[YOUR TASK]:
All records after this line are to be returned verbatim.

(Stored data entries)
# # #
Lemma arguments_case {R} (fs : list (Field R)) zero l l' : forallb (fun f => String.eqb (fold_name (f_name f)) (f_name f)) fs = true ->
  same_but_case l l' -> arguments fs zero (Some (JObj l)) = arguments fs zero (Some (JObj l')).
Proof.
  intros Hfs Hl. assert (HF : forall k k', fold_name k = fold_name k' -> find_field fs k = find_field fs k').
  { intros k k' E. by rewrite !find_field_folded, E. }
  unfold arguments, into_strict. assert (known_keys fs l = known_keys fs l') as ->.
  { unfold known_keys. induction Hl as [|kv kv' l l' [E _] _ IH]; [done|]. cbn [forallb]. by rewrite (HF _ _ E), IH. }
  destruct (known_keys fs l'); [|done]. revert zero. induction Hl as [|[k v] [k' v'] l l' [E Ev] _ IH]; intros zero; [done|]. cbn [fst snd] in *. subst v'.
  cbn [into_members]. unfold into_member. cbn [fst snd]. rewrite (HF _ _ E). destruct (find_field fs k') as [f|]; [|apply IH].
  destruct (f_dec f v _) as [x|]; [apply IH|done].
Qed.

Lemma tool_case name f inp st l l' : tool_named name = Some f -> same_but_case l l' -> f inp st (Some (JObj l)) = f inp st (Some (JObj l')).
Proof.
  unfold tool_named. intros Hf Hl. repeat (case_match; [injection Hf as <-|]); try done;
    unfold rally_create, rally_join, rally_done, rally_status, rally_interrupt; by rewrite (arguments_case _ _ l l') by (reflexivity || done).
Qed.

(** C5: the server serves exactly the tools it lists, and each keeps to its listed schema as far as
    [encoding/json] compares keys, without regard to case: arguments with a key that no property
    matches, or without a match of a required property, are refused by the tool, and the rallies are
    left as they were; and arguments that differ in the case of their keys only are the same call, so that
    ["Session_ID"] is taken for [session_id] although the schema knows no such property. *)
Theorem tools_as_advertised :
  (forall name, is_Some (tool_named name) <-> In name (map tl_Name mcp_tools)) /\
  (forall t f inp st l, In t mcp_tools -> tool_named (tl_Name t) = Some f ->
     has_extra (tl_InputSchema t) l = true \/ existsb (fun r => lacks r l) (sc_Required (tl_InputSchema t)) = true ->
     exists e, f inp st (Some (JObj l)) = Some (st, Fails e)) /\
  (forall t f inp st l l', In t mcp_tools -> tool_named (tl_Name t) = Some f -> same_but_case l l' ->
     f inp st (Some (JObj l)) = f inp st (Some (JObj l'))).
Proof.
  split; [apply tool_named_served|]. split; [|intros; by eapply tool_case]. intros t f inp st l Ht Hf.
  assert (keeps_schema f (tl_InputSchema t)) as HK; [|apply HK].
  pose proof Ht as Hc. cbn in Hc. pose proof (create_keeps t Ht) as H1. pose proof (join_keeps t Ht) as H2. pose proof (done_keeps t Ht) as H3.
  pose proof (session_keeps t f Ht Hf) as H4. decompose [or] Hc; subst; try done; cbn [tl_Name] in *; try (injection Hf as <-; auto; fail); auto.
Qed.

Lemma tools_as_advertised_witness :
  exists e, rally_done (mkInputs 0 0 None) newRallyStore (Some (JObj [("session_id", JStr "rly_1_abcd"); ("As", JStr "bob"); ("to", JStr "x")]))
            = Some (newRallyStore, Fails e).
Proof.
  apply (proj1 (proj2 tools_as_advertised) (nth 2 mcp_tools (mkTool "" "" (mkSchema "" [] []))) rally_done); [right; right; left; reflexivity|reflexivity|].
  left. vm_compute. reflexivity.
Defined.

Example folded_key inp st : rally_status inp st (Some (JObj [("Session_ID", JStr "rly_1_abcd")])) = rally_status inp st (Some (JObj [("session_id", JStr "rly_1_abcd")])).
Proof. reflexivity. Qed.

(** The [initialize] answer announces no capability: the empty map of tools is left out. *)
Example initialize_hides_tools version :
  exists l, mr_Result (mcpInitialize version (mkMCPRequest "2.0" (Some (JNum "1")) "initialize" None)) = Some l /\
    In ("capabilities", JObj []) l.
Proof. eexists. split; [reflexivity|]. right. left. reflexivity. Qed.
# # #
[RESULT OF THE TASK]:
Lemma arguments_case {R} (fs : list (Field R)) zero l l' : forallb (fun f => String.eqb (fold_name (f_name f)) (f_name f)) fs = true ->
  same_but_case l l' -> arguments fs zero (Some (JObj l)) = arguments fs zero (Some (JObj l')).
Proof.
  intros Hfs Hl. assert (HF : forall k k', fold_name k = fold_name k' -> find_field fs k = find_field fs k').
  { intros k k' E. by rewrite !find_field_folded, E. }
  unfold arguments, into_strict. assert (known_keys fs l = known_keys fs l') as ->.
  { unfold known_keys. induction Hl as [|kv kv' l l' [E _] _ IH]; [done|]. cbn [forallb]. by rewrite (HF _ _ E), IH. }
  destruct (known_keys fs l'); [|done]. revert zero. induction Hl as [|[k v] [k' v'] l l' [E Ev] _ IH]; intros zero; [done|]. cbn [fst snd] in *. subst v'.
  cbn [into_members]. unfold into_member. cbn [fst snd]. rewrite (HF _ _ E). destruct (find_field fs k') as [f|]; [|apply IH].
  destruct (f_dec f v _) as [x|]; [apply IH|done].
Qed.

Lemma tool_case name f inp st l l' : tool_named name = Some f -> same_but_case l l' -> f inp st (Some (JObj l)) = f inp st (Some (JObj l')).
Proof.
  unfold tool_named. intros Hf Hl. repeat (case_match; [injection Hf as <-|]); try done;
    unfold rally_create, rally_join, rally_done, rally_status, rally_interrupt; by rewrite (arguments_case _ _ l l') by (reflexivity || done).
Qed.

(** C5: the server serves exactly the tools it lists, and each keeps to its listed schema as far as
    [encoding/json] compares keys, without regard to case: arguments with a key that no property
    matches, or without a match of a required property, are refused by the tool, and the rallies are
    left as they were; and arguments that differ in the case of their keys only are the same call, so that
    ["Session_ID"] is taken for [session_id] although the schema knows no such property. *)
Theorem tools_as_advertised :
  (forall name, is_Some (tool_named name) <-> In name (map tl_Name mcp_tools)) /\
  (forall t f inp st l, In t mcp_tools -> tool_named (tl_Name t) = Some f ->
     has_extra (tl_InputSchema t) l = true \/ existsb (fun r => lacks r l) (sc_Required (tl_InputSchema t)) = true ->
     exists e, f inp st (Some (JObj l)) = Some (st, Fails e)) /\
  (forall t f inp st l l', In t mcp_tools -> tool_named (tl_Name t) = Some f -> same_but_case l l' ->
     f inp st (Some (JObj l)) = f inp st (Some (JObj l'))).
Proof.
  split; [apply tool_named_served|]. split; [|intros; by eapply tool_case]. intros t f inp st l Ht Hf.
  assert (keeps_schema f (tl_InputSchema t)) as HK; [|apply HK].
  pose proof Ht as Hc. cbn in Hc. pose proof (create_keeps t Ht) as H1. pose proof (join_keeps t Ht) as H2. pose proof (done_keeps t Ht) as H3.
  pose proof (session_keeps t f Ht Hf) as H4. decompose [or] Hc; subst; try done; cbn [tl_Name] in *; try (injection Hf as <-; auto; fail); auto.
Qed.

Lemma tools_as_advertised_witness :
  exists e, rally_done (mkInputs 0 0 None) newRallyStore (Some (JObj [("session_id", JStr "rly_1_abcd"); ("As", JStr "bob"); ("to", JStr "x")]))
            = Some (newRallyStore, Fails e).
Proof.
  apply (proj1 (proj2 tools_as_advertised) (nth 2 mcp_tools (mkTool "" "" (mkSchema "" [] []))) rally_done); [right; right; left; reflexivity|reflexivity|].
  left. vm_compute. reflexivity.
Defined.

Example folded_key inp st : rally_status inp st (Some (JObj [("Session_ID", JStr "rly_1_abcd")])) = rally_status inp st (Some (JObj [("session_id", JStr "rly_1_abcd")])).
Proof. reflexivity. Qed.

(** The [initialize] answer announces no capability: the empty map of tools is left out. *)
Example initialize_hides_tools version :
  exists l, mr_Result (mcpInitialize version (mkMCPRequest "2.0" (Some (JNum "1")) "initialize" None)) = Some l /\
    In ("capabilities", JObj []) l.
Proof. eexists. split; [reflexivity|]. right. left. reflexivity. Qed.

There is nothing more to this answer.